话题除了上次的铁矿之外,示意上官月,实在不喜欢的话,趁人还没到这里,赶紧的在半路上解决掉,以绝后患。听完。上官月寒着一张脸低低地笑,你现在说这个,早干嘛去了。半路劫杀,亏你想得出来。
当然了,好处也不是没有。
手里多了一张王牌压轴,总归还是好的。
正谈得无聊,徐医生来报,夏子伶病重,上官月一下子就慌了,不留神打翻茶杯都没顾,径直出了门。
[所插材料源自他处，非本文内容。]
(* ===== verification/Users.v ===== *)
(** * Users: data limits, quota states and the lifecycle of a user row

    [app/quota.py] (the per-user helpers) and the row operations of
    [app/db/crud.py] that move a user between statuses.  A function that
    mutates the ORM object [dbuser] is a function returning the new row; [now]
    is the value of [datetime.utcnow()] during the call. *)
From S2P Require Import Prelude Store.

(** A fresh active account, the base of the concrete examples. *)
Definition sample_user : User := mkUser "alice" active 0 0 0 0 None None None None
  None None None 0 None false None None None None None None None [] "live" None None
  "no_reset" None None.

(** Live-path calls issued by row operations (network I/O, run after commit). *)
Inductive live_call := DisconnectUser (username : string).

Module Quota.

Definition quota_exhausted (u : User) : bool :=
  if pos_limit (u_data_limit u) then or0 (u_data_limit u) <=? u_used_traffic u
  else false.

Definition reactivate_if_quota_available (now : Z) (u : User) : bool * User :=
  if negb (status_eqb (u_status u) limited) || quota_exhausted u then (false, u)
  else if 0 <? u_overage_traffic u then (false, u)
  else (true, u <| u_status := active |> <| u_last_status_change := Some now |>).

Definition apply_overage_on_recharge (u : User) (new_data_limit : option Z) : User :=
  let overage := u_overage_traffic u in
  if overage <=? 0 then u
  else if negb (pos_limit new_data_limit) then
    u <| u_used_traffic := u_used_traffic u + overage |> <| u_overage_traffic := 0 |>
  else
    let limit := or0 new_data_limit in
    let total_consumed := u_used_traffic u + overage in
    u <| u_used_traffic := Z.min total_consumed limit |>
      <| u_overage_traffic := Z.max 0 (total_consumed - limit) |>.

Definition remaining_traffic (u : User) : option Z :=
  if pos_limit (u_data_limit u)
  then Some (Z.max 0 (or0 (u_data_limit u) - u_used_traffic u))
  else None.

Definition clamp_usage_delta (used : Z) (limit : option Z) (delta : Z) : Z :=
  if negb (pos_limit limit) || (delta <=? 0) then Z.max 0 delta
  else
    let remaining := Z.max 0 (or0 limit - used) in
    Z.min delta remaining.

Definition enforce_usage_cap (u : User) : bool * User :=
  if negb (pos_limit (u_data_limit u)) then (false, u)
  else
    let capped := Z.min (u_used_traffic u) (or0 (u_data_limit u)) in
    if capped =? u_used_traffic u then (false, u)
    else (true, u <| u_used_traffic := capped |>).

(** [crud.update_user_status] *)
Definition update_user_status (now : Z) (st : UserStatus) (u : User) : User :=
  let u := u <| u_status := st |> in
  let u := if status_in st [disabled; expired; limited]
           then u <| u_online_at := None |> else u in
  u <| u_last_status_change := Some now |>.
Lemma tick_row pg sm dis now api cs d k u :
  NoDup (ints (aggregate_user_usage api cs)).*1 → users d !! k = Some u →
  let d' := (record_aggregated_user_usages pg sm dis now api cs d).1 in
  cols <$> users d' !! k =
  Some (u_used_traffic u + tick_growth api cs k u, tick_status api cs k u, u_data_limit u,
        u_admin_id u, u_overage_traffic u).
Proof.
  intros Hnd Hu d'. destruct (tick_tables pg sm dis now api cs d) as (hit & spl & Hus & Hh & Hin & _).
  fold d' in Hus. rewrite Hus, add_all_frame by done. rewrite limit_rows_lookup by done.
  pose proof (counted_row api cs d k u Hnd Hu) as Hc. specialize (Hin k). rewrite Hc in *.
  rewrite (added_positive api cs d k Hnd), (sum_at_added api cs d k u Hnd Hu) in Hin.
  unfold tick_status. set (g := tick_growth api cs k u) in *.
  set (u1 := u <| u_used_traffic := u_used_traffic u + g |>) in *.
  change (at_limit <$> Some u1) with (Some (at_limit u1)) in Hin.
  destruct (Z.ltb_spec 0 g) as [Hg|Hg]; cbn [andb].
  2: { rewrite decide_False; [done|]. rewrite Hin. lia. }
  destruct (at_limit u1) eqn:Ha.
  - rewrite decide_True by (by rewrite Hin). cbn [fmap option_fmap option_map].
    rewrite limit_row_cols; [done|done|]. cbn. subst g. unfold tick_growth in *.
    destruct (billable u); [|lia]. apply growth_bounds; [|done].
    unfold at_limit in Ha. cbn in Ha. by destruct (pos_limit (u_data_limit u)).
  - rewrite decide_False; [done|]. rewrite Hin. by intros [_ ?].
Qed.

Lemma tick_row_None pg sm dis now api cs d k :
  users d !! k = None →
  users (record_aggregated_user_usages pg sm dis now api cs d).1 !! k = None.
Proof.
  intros Hu. destruct (tick_tables pg sm dis now api cs d) as (hit & spl & Hus & Hh & _).
  apply (fmap_None (λ _, tt)). rewrite Hus, add_all_frame by done.
  rewrite limit_rows_lookup by done.
  assert (counted api cs d !! k = None) as ->.
  { apply (fmap_None u_data_limit). unfold counted. rewrite add_all_frame, Hu; [done|].
    intros v u. unfold add_traffic. by destruct (_ && _). }
  by case_decide.
Qed.

(** *** The reseller's meter *)
Definition pays (aid : Z) (u : User) : Z :=
  if truthy (u_admin_id u) && pos_limit (u_data_limit u) && bool_decide (u_admin_id u = Some aid)
  then 1 else 0.

(** What the counters of a reseller's metered customers add up to. *)
Definition metered (aid : Z) (d : DB) : Z :=
  sumZ (λ p, pays aid p.2 * u_used_traffic p.2) (map_to_list (users d)).

Lemma add_admin_usage_lookup l m aid :
  add_admin_usage l m !! aid =
  (λ a, a <| a_users_usage := a_users_usage a + sum_at aid l |>) <$> m !! aid.
Proof.
  unfold add_admin_usage. revert m. induction l as [|[k v] l IH]; intros m; cbn [foldl].
  { unfold sum_at. rewrite sumZ_nil. destruct (m !! aid) as [a|]; [|done]. cbn.
    rewrite Z.add_0_r. by destruct a. }
  rewrite IH, lookup_alter. unfold sum_at. autorewrite with sumZ. cbn [fst snd].
  repeat case_decide; subst; try done; destruct (m !! aid) as [a|]; cbn; try done.
  by rewrite Z.add_assoc.
Qed.

Lemma sum_admin_usage us l aid :
  sum_at aid (admin_usage_of us l) =
  sumZ (λ e, match us !! e.1 with Some u => pays aid u * e.2 | None => 0 end) l.
Proof.
  unfold admin_usage_of, sum_at.
  pose (g := λ k : Z, if decide (k = aid) then 1 else 0).
  enough (H : ∀ acc, sumZ (λ e, g e.1 * e.2) (foldl (λ acc e, match payg_admin us e.1 with
      | Some admin_id => dict_add admin_id e.2 acc | None => acc end) acc l) =
    sumZ (λ e, g e.1 * e.2) acc +
    sumZ (λ e, match us !! e.1 with Some u => pays aid u * e.2 | None => 0 end) l).
  { specialize (H []). rewrite sumZ_nil, Z.add_0_l in H. rewrite <-H. apply sumZ_ext.
    intros e _. unfold g. case_decide; lia. }
  induction l as [|e l IH]; intros acc; cbn [foldl]; autorewrite with sumZ; [lia|].
  rewrite IH. unfold payg_admin, pays. destruct (us !! e.1) as [u|]; [|lia].
  destruct (truthy (u_admin_id u) && pos_limit (u_data_limit u)); cbn [andb]; [|lia].
  destruct (u_admin_id u) as [a|]; cbn.
  - rewrite sum_dict_add. unfold g. case_decide; case_bool_decide; simplify_eq; lia.
  - case_bool_decide; [done|lia].
Qed.

(** C5. One tick accounts for every byte.  When no user is reported under both
    key types, each billable user's counter grows by the bytes reported for it
    over all cores and nodes, clamped to the data limit; other users are not
    touched; a user the tick takes to its limit becomes limited; and a
    reseller's metered usage grows by exactly what the counters of its
    customers with a data limit grew. *)
Theorem record_tick_conserves pg sm dis now api cs d :
  NoDup (ints (aggregate_user_usage api cs)).*1 →
  let d' := (record_aggregated_user_usages pg sm dis now api cs d).1 in
  (∀ k u, users d !! k = Some u → ∃ u', users d' !! k = Some u' ∧
     u_used_traffic u' = u_used_traffic u +
       (if billable u
        then clamp_usage_delta (u_used_traffic u) (u_data_limit u) (reported api cs k) else 0) ∧
     u_overage_traffic u' = u_overage_traffic u ∧ u_data_limit u' = u_data_limit u ∧
     u_status u' = (if (u_used_traffic u <? u_used_traffic u') && at_limit (u' <| u_status := u_status u |>)
                    then limited else u_status u)) ∧
  (∀ aid a, admins d !! aid = Some a → ∃ a', admins d' !! aid = Some a' ∧
     a_users_usage a' - a_users_usage a = metered aid d' - metered aid d).
Proof.
  intros Hnd d'. assert (Hrow : ∀ k u, users d !! k = Some u → ∃ u', users d' !! k = Some u' ∧
    cols u' = (u_used_traffic u + tick_growth api cs k u, tick_status api cs k u, u_data_limit u,
               u_admin_id u, u_overage_traffic u)).
  { intros k u Hu. pose proof (tick_row pg sm dis now api cs d k u Hnd Hu) as H. fold d' in H.
    apply fmap_Some in H as (u' & H1 & H2). by exists u'. }
  split.
  - intros k u Hu. destruct (Hrow k u Hu) as (u' & H1 & H2). exists u'. split; [done|].
    injection H2 as E1 E2 E3 E4 E5. rewrite E1, E2, E3, E5. split_and!; try done.
    unfold tick_status, at_limit. cbn. rewrite E1, E3.
    destruct (Z.ltb_spec 0 (tick_growth api cs k u)), (Z.ltb_spec (u_used_traffic u)
      (u_used_traffic u + tick_growth api cs k u)); try lia; done.
  - intros aid a Ha.
    destruct (tick_tables pg sm dis now api cs d) as (hit & spl & _ & _ & _ & Hadm). fold d' in Hadm.
    rewrite Hadm, add_admin_usage_lookup, Ha. eexists. split; [done|]. cbn.
    rewrite sum_admin_usage, <-sum_entries by (by apply clamped_keys, entries_NoDup).
    unfold metered. rewrite (sum_imap _ (λ k u, default u (users d' !! k)) (users d) (users d')).
    2: { intros k. destruct (users d !! k) as [u|] eqn:Hu.
         - destruct (Hrow k u Hu) as (u' & -> & _). done.
         - by apply tick_row_None. }
    set (f := λ p : Z * User, pays aid p.2 * u_used_traffic p.2).
    match goal with |- _ + ?x - _ = ?y - ?z => enough (y = x + z) by lia end.
    rewrite <-sumZ_add. apply sumZ_ext. intros [k u] Hin. apply elem_of_map_to_list in Hin.
    destruct (Hrow k u Hin) as (u' & H1 & H2). cbn [fst snd]. rewrite H1. change (default u (Some u')) with u'.
    rewrite sum_at_lookup, (sum_at_added api cs d k u) by (try done; by apply clamped_keys, entries_NoDup).
    injection H2 as E1 E2 E3 E4 E5. unfold f, pays. cbn [fst snd]. rewrite E1, E3, E4. lia.
Qed.

Lemma record_tick_conserves_witness :
  let u := sample_user <| u_admin_id := Some 7 |> <| u_data_limit := Some 100 |>
             <| u_used_traffic := 80 |> in
  let d := empty_db <| users := {[ 1 := u ]} |>
             <| admins := {[ 7 := mkAdmin "r" false 500 None None 0 None None None 0 ]} |> in
  let api := [(Some 3, [mkParam (mkUid false 1) 50 0 0])] in
  let d' := (record_aggregated_user_usages true (λ _ v, v) false 7200 api ∅ d).1 in
  (∃ u', users d' !! 1 = Some u' ∧ u_used_traffic u' = 100 ∧ u_status u' = limited) ∧
  (a_users_usage <$> admins d' !! 7) = Some 520.
Proof.
  split; [|vm_compute; reflexivity].
  destruct (proj1 (record_tick_conserves true (λ _ v, v) false 7200
    [(Some 3, [mkParam (mkUid false 1) 50 0 0])] ∅
    (empty_db <| users := {[ 1 := sample_user <| u_admin_id := Some 7 |> <| u_data_limit := Some 100 |>
             <| u_used_traffic := 80 |> ]} |>
             <| admins := {[ 7 := mkAdmin "r" false 500 None None 0 None None None 0 ]} |>)
    ltac:(apply (bool_decide_unpack _); vm_compute; exact I)) 1 _ eq_refl)
    as (u' & H1 & H2 & _ & H3 & H4).
  exists u'. split; [exact H1|]. split; [exact H2|].
  change (_ = _) with (u_used_traffic u' = 100) in H2.
  rewrite H4. unfold at_limit. cbn. rewrite H2, H3. reflexivity.
Defined.

(** A tick writes users, resellers and node rows, nothing else. *)
Lemma tick_frame {T} (p : DB → T) pg sm dis now api cs d :
  (∀ d x, p (d <| users := x |>) = p d) → (∀ d x, p (d <| admins := x |>) = p d) →
  (∀ d x, p (d <| node_user_usages := x |>) = p d) →
  p (bill_usage_tick pg sm dis now api cs d) = p d.
Proof.
  intros H1 H2 H3. unfold bill_usage_tick, record_overage_usages. rewrite H1.
  unfold record_aggregated_user_usages. destruct (aggregate_user_usage api cs); [done|].
  destruct (filter _ _); [done|]. destruct (clamp_usage_entries _ _) as [out hit].
  destruct out, hit; try done; destruct (limit_rows _ _ _) as [us newly]; cbn [fst];
    by rewrite H3, H2, H1.
Qed.

Lemma tick_admins pg sm dis now api cs d :
  admins (bill_usage_tick pg sm dis now api cs d) =
  add_admin_usage (admin_usage_of (users d) (tick_added api cs d)) (admins d).
Proof.
  unfold bill_usage_tick, record_overage_usages. row_frame.
  by destruct (tick_tables pg sm dis now api cs d) as (hit & spl & _ & _ & _ & ->).
Qed.

Lemma tick_admin_usage_nonneg api cs d aid :
  0 ≤ sum_at aid (admin_usage_of (users d) (tick_added api cs d)).
Proof.
  rewrite sum_admin_usage. apply sumZ_nonneg. intros e He.
  apply list_elem_of_omap in He as (e0 & _ & Hc). unfold clamped in Hc.
  destruct (users d !! e0.1) as [u|]; [|done]. destruct (Z.ltb_spec 0 (clamp_usage_delta
    (u_used_traffic u) (u_data_limit u) e0.2)); [|done]. injection Hc as <-. cbn.
  destruct (users d !! e0.1) as [v|]; [|done]. unfold pays. destruct (_ && _); lia.
Qed.

(** *** Two ways bytes are counted twice *)
Lemma add_overage_lookup l us k :
  add_all add_overage l us !! k =
  (λ u, u <| u_overage_traffic := u_overage_traffic u + sum_at k l |>) <$> us !! k.
Proof.
  unfold add_all. revert us. induction l as [|[j v] l IH]; intros us; cbn [foldl].
  { unfold sum_at. rewrite sumZ_nil. destruct (us !! k) as [u|]; [|done]. cbn.
    rewrite Z.add_0_r. by destruct u. }
  rewrite IH, lookup_alter. unfold sum_at. autorewrite with sumZ. cbn [fst snd].
  repeat case_decide; subst; try done; destruct (us !! k) as [u|]; cbn; try done.
  by rewrite Z.add_assoc.
Qed.

(** The tick in which an active user reaches the data limit counts the bytes
    that still fitted twice: they are billed up to the limit, and then, the user
    being limited by the time the overage writer runs, the whole reported
    amount is recorded as overage. *)
Theorem limit_tick_counts_twice pg sm dis now api cs d k u l :
  NoDup (ints (aggregate_user_usage api cs)).*1 → users d !! k = Some u →
  u_status u = active → u_data_limit u = Some l → 0 < l → u_used_traffic u < l →
  l - u_used_traffic u ≤ reported api cs k →
  let d' := bill_usage_tick pg sm dis now api cs d in
  ∃ u', users d' !! k = Some u' ∧ u_used_traffic u' = l ∧ u_status u' = limited ∧
    u_overage_traffic u' = u_overage_traffic u + reported api cs k ∧
    u_used_traffic u' + u_overage_traffic u' =
      u_used_traffic u + u_overage_traffic u + reported api cs k + (l - u_used_traffic u).
Proof.
  intros Hnd Hu Hs Hl Hpos Hlt Hrep d'.
  assert (Hg : tick_growth api cs k u = l - u_used_traffic u).
  { unfold tick_growth, billable, growth, clamp_usage_delta. rewrite Hs, Hl. cbn.
    destruct (Z.ltb_spec 0 l); [|lia]. cbn. destruct (Z.leb_spec (reported api cs k) 0); lia. }
  pose proof (tick_row pg sm dis now api cs d k u Hnd Hu) as H.
  apply fmap_Some in H as (u1 & Hu1 & Hc). symmetry in Hc. injection Hc as E1 E2 E3 E4 E5.
  rewrite Hg in E1. unfold tick_status in E2. rewrite Hg in E2. unfold at_limit in E2. cbn in E2.
  rewrite Hs, Hl in E2. cbn in E2.
  destruct (Z.ltb_spec 0 (l - u_used_traffic u)), (Z.ltb_spec 0 l),
    (Z.leb_spec l (u_used_traffic u + (l - u_used_traffic u))); try lia. cbn in E2.
  subst d'. unfold bill_usage_tick, record_overage_usages.
  set (d1 := (record_aggregated_user_usages pg sm dis now api cs d).1) in *. cbn [over users].
  set (E := ints (aggregate_user_usage api cs)) in *.
  assert (Hsum : sum_at k (filter (λ e, (billable <$> users d1 !! e.1) = Some false ∧ 0 < e.2) E)
    = reported api cs k).
  { pose proof (sum_at_ints k api cs) as Hr. fold E in Hr.
    destruct (decide (k ∈ E.*1)) as [Hin|Hn]; [|rewrite sum_at_notin in Hr by done; lia].
    apply list_elem_of_fmap in Hin as ([k' v] & -> & Hin). cbn [fst] in *.
    rewrite (sum_at_in k' v E Hnd Hin) in Hr. subst v. apply sum_at_in.
    - eapply sublist_NoDup; [exact Hnd|]. apply fmap_sublist, sublist_filter.
    - apply list_elem_of_filter. split; [|done]. cbn. split; [|lia].
      change (billable <$> users d1 !! k' = Some false). rewrite Hu1. cbn. unfold billable. by rewrite E2. }
  change (users (d1 <| users := ?x |>)) with x.
  rewrite add_overage_lookup, Hu1, Hsum. eexists. split; [done|]. cbn. rewrite E1, E2, E5.
  split_and!; (done || lia).
Qed.
(* ===== verification/UsageBilling.v ===== *)
(** * UsageBilling: pay-as-you-go charging of resellers

    [app/billing/usage_billing.py] and the effective rate of
    [app/billing/traffic_packages.py].  The job charges the growth of
    [Admin.users_usage] since the checkpoint, first against the prepaid pool,
    the rest from the wallet at the owned/shared node rates. *)
From S2P Require Import Prelude Store Wallet.

Module UsageBilling.
Import Wallet.

Definition GB : Z := 1024 ^ 3.

Record UsageSplit := mkSplit { owned_bytes : Z; foreign_bytes : Z }.
Definition total_bytes (s : UsageSplit) : Z := owned_bytes s + foreign_bytes s.
Definition no_split : UsageSplit := mkSplit 0 0.

Definition traffic_to_gb_units (byte_count : Z) : Z :=
  if byte_count <=? 0 then 0 else byte_count / GB.

Definition billing_lookback_seconds (d : DB) : Z :=
  let v := get_int d "billing.job_interval_seconds" 30 in
  Z.max 15 (if v =? 0 then 30 else v).

Definition node_owned_by_reseller (n : Node) (admin_id : Z) (tenant_id : option Z) : bool :=
  if negb (is_none tenant_id) && bool_decide (n_tenant_id n = tenant_id) then true
  else bool_decide (n_owner_admin_id n = Some admin_id).

(** One hourly row of the join/filter, added to the split. *)
Definition add_usage_row (d : DB) (admin_id : Z) (tenant_id : option Z) (since until : Z)
    (split : UsageSplit) (r : NodeUserUsage) : UsageSplit :=
  match users d !! nu_user_id r with
  | None => split
  | Some u =>
      if bool_decide (u_admin_id u = Some admin_id) && pos_limit (u_data_limit u)
         && (since <? nu_created_at r) && (nu_created_at r <=? until) then
        let traffic := nu_used_traffic r in
        if traffic <=? 0 then split
        else
          let owned := match nu_node_id r ≫= λ nid, nodes d !! nid with
                       | Some n => node_owned_by_reseller n admin_id tenant_id
                       | None => false
                       end in
          if owned then mkSplit (owned_bytes split + traffic) (foreign_bytes split)
          else mkSplit (owned_bytes split) (foreign_bytes split + traffic)
      else split
  end.

Definition aggregate_reseller_usage (d : DB) (admin_id : Z) (tenant_id : option Z)
    (since until : Z) : UsageSplit :=
  foldl (add_usage_row d admin_id tenant_id since until) no_split (node_user_usages d).

Definition resolve_discount_percent (d : DB) (a : Admin) : Z :=
  match a_tenant_id a with
  | None => 0
  | Some t => default 0 (tenants d !! t)
  end.

Definition the_admin (admin_id : Z) : M DB Admin :=
  let* a := gets (λ d, admins d !! admin_id) in
  match a with
  | Some a => ret a
  | None => raise (HTTPException 404 "Admin not found")
  end.

Definition get_or_create_checkpoint (now admin_id : Z) : M DB Checkpoint :=
  let* row := gets (λ d, checkpoints d !! admin_id) in
  match row with
  | Some ck => ret ck
  | None =>
      let* ck := gets (λ d,
        mkCheckpoint (now - billing_lookback_seconds d)
          (match admins d !! admin_id with Some a => a_users_usage a | None => 0 end)) in
      modify (λ d, d <| checkpoints := <[admin_id := ck]> (checkpoints d) |>) ;;;
      commit ;;;
      ret ck
  end.

Definition compute_charge (split : UsageSplit) (rate_per_gb discount_percent : Z) : Z :=
  let rate := rate_per_gb in
  if rate <=? 0 then 0
  else
    let owned_rate := effective_rate rate discount_percent in
    let owned := owned_bytes split * owned_rate / GB in
    let foreign := foreign_bytes split * rate / GB in
    owned + foreign.

Definition apply_prepaid_cover (split : UsageSplit) (prepaid_remaining : Z) : UsageSplit * Z :=
  let prepaid := Z.max 0 prepaid_remaining in
  if (prepaid <=? 0) || (total_bytes split <=? 0) then (split, 0)
  else
    let foreign := foreign_bytes split in
    let owned := owned_bytes split in
    let cover_foreign := Z.min foreign prepaid in
    let remain := prepaid - cover_foreign in
    let cover_owned := Z.min owned remain in
    (mkSplit (owned - cover_owned) (foreign - cover_foreign), cover_foreign + cover_owned).

Definition wallet_is_low (d : DB) (balance : option Z) (threshold : option Z) : bool :=
  match balance with
  | None => false
  | Some b => b <? match threshold with
                   | Some t => t
                   | None => get_int d "billing.wallet_low_threshold" 10000
                   end
  end.

Definition ownership_ratio_split (d : DB) (now admin_id : Z) (tenant_id : option Z)
    (delta_bytes : Z) : UsageSplit :=
  let delta := Z.max 0 delta_bytes in
  if delta <=? 0 then no_split
  else
    let ratio := aggregate_reseller_usage d admin_id tenant_id (now - 24 * 3600) now in
    let total := total_bytes ratio in
    if total <=? 0 then mkSplit 0 delta
    else
      let owned := delta * owned_bytes ratio / total in
      mkSplit owned (delta - owned).

(** Returns [(split, current_users_usage, last_billed_users_usage)]. *)
Definition unbilled_usage_split (now admin_id : Z) (a : Admin) : M DB (UsageSplit * Z * Z) :=
  let* ck := get_or_create_checkpoint now admin_id in
  let current := a_users_usage a in
  let last := ck_last_billed_users_usage ck in
  let last := if current <? last then current else last in
  let delta := Z.max 0 (current - last) in
  let* split := gets (λ d, ownership_ratio_split d now admin_id (a_tenant_id a) delta) in
  ret (split, current, last).

Definition effective_usage_rate_per_gb (d : DB) (a : Admin) : Z :=
  match a_usage_rate_per_gb a with
  | Some r => r
  | None => get_int d "billing.usage_rate_per_gb" 0
  end.

Definition resolve_usage_rate_per_gb (d : DB) (a : Admin) (rate_per_gb : option Z) : Z :=
  match rate_per_gb with Some r => r | None => effective_usage_rate_per_gb d a end.

Definition _log_low_balance_event (now admin_id : Z) : M DB unit :=
  let* rows := gets (λ d, take 80 (rev (filter (λ e,
    ev_type e = "wallet.low_balance" ∧ now - 30 * 60 ≤ ev_created_at e) (events d)))) in
  if existsb (λ e, ev_admin_id e =? admin_id) rows then ret tt
  else
    modify (λ d, d <| events := events d ++ [mkEvent "wallet.low_balance" admin_id now] |>) ;;;
    commit.

Definition set_checkpoint (admin_id : Z) (f : Checkpoint → Checkpoint) : M DB unit :=
  modify (λ d, d <| checkpoints := alter f admin_id (checkpoints d) |>).

Definition burn_prepaid (admin_id prepaid covered : Z) : M DB unit :=
  modify (update_admin_row admin_id
    (λ a, a <| a_prepaid_traffic_remaining := Z.max 0 (prepaid - covered) |>)).

Definition bill_reseller_usage (now admin_id : Z) (rate_per_gb : option Z)
    : M DB (option Transaction * UsageSplit) :=
  let* a := the_admin admin_id in
  if a_is_sudo a then ret (None, no_split)
  else
  let* rate := gets (λ d, resolve_usage_rate_per_gb d a rate_per_gb) in
  if rate <=? 0 then ret (None, no_split)
  else
  let* ck := get_or_create_checkpoint now admin_id in
  let* a := the_admin admin_id in
  let* scl := unbilled_usage_split now admin_id a in
  let split := scl.1.1 in let current_usage := scl.1.2 in let last_usage := scl.2 in
  when (current_usage <? ck_last_billed_users_usage ck)
    (set_checkpoint admin_id (λ c, c <| ck_last_billed_users_usage := current_usage |>)) ;;;
  let* discount := gets (λ d, resolve_discount_percent d a) in
  let prepaid := a_prepaid_traffic_remaining a in
  let overflow := (apply_prepaid_cover split prepaid).1 in
  let covered := (apply_prepaid_cover split prepaid).2 in
  let cost := compute_charge overflow rate discount in
  let advance := set_checkpoint admin_id (λ _, mkCheckpoint now current_usage) in
  if cost <=? 0 then
    if 0 <? covered then
      burn_prepaid admin_id prepaid covered ;;; advance ;;; commit ;;; ret (None, split)
    else if total_bytes split <=? 0 then
      advance ;;; commit ;;; ret (None, split)
    else
      set_checkpoint admin_id (λ c, c <| ck_last_billed_at := now |>) ;;;
      commit ;;;
      ret (None, split)
  else
    let* balance := get_or_create_wallet admin_id in
    if balance <? cost then
      _log_low_balance_event now admin_id ;;;
      commit ;;;
      ret (None, split)
    else
      when (0 <? covered) (burn_prepaid admin_id prepaid covered) ;;;
      advance ;;;
      let* tx := add_transaction admin_id (- cost) "usage_billing"
                   (RefUsage last_usage current_usage now) false in
      let* low := gets (λ d, wallet_is_low d (wallets d !! admin_id) None) in
      when low (_log_low_balance_event now admin_id) ;;;
      ret (Some tx, split).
这可是自己从没见过的样子。一向冷若冰霜的弟弟会变脸,真是开了眼了。
新帝一时兴起,起身,缩着脖子,浑身蜷缩在大袍子里,勾腰,抱臂,笑嘻嘻地跟在上官月身后头,一同前往。
“咦,这不是从前王妃住的房子?”
“不是的,王妃以前住在隔避的流舫阁。”赵义陪了小心回答道。
“哦,记错了,可我怎么看着那个流舫阁比这处还稍逊一筹。”
“不是的,它们……”上官月无奈的看了赵义一眼,赵义立马闭了嘴。
这本就没什么可比性的事。
“哎,你说,那个夏子伶是怎么伤的来着。”新帝兴味更浓,转头对着身后的徐医生问道。
徐医生看看新帝,再看看上官月,脸色一下子沉下来,他很想说,你们家的事不要牵涉到我们这些无辜人士好吗。
再看看新帝身边的侍卫,精小干练,走起路来都不带风的。到底没敢,将话哽生生咽在自己肚子里,硬邦邦回了一句:“摔伤的。”
“严重不。”
“嗯,挺严重。”
“垂危?”
“不至于。”
“哦。”新帝看看走在最前头的上官月,心道,你耳朵聋了,没听见人医生都说,人又死不了,还走那么快干嘛。
“喂,你等等的。”新帝终于没忍住。朝着上官月后背喊了一嗓子。好待他还是新帝,就不是新帝,也还是你哥哥,有这样急人的吗。
他也不想想,是你自己不好好待在屋里,偏要跟来看热闹的好吧。
“干嘛?”上官月虽然有点不乐意,还是放慢了步伐。
新帝几步走至上官月身边。其余人等一见,这是人家哥俩要拉悄悄话的节奏啊,赶紧挺自觉的退后两大步。始终保持一米多的距离。
“想来这坊间的传闻都是真的了?”
“随便你怎么想?”上官月瞅一眼自家哥哥一脸好奇的样子,气不打一处来,心里暗暗盘算,这次不知夏子伶有没有做点准备,像上次那样,光明正大的吓老狐狸一跳,他感觉挺好的。
这次,倒是失望了。
因为夏子伶自从得知上官月要娶薛紫慾为妻,心就凉菜了,嗯,像筷子似的那么半截。一下子感觉到暗无天日。
她偷偷用功,兴致勃勃的跑来考取功名,还不是想与他的距离拉近一些。这下可好,来了个护花的不说,还是带刺的。
她还能往人家身边蹭吗你说。
不能啊。
结果一焦虑,人就更虚了。话说,她那骨折的小身体一直还没好,好吧。本来每天还在上官月和徐医生的陪伴下,起来活动活动筋骨,这几日一直没起来,整个人显得更加虚弱无力了,有时吃上一点饭就喘息未定,哪知从昨儿个开始这人就连吃饭的*都没有了。
真没脸啊,夏子伶一边偷偷在心底里骂自己,一边眼泪汪汪的想着,快点好起来,快点好起来,我要离开这个鬼地方,我要回家。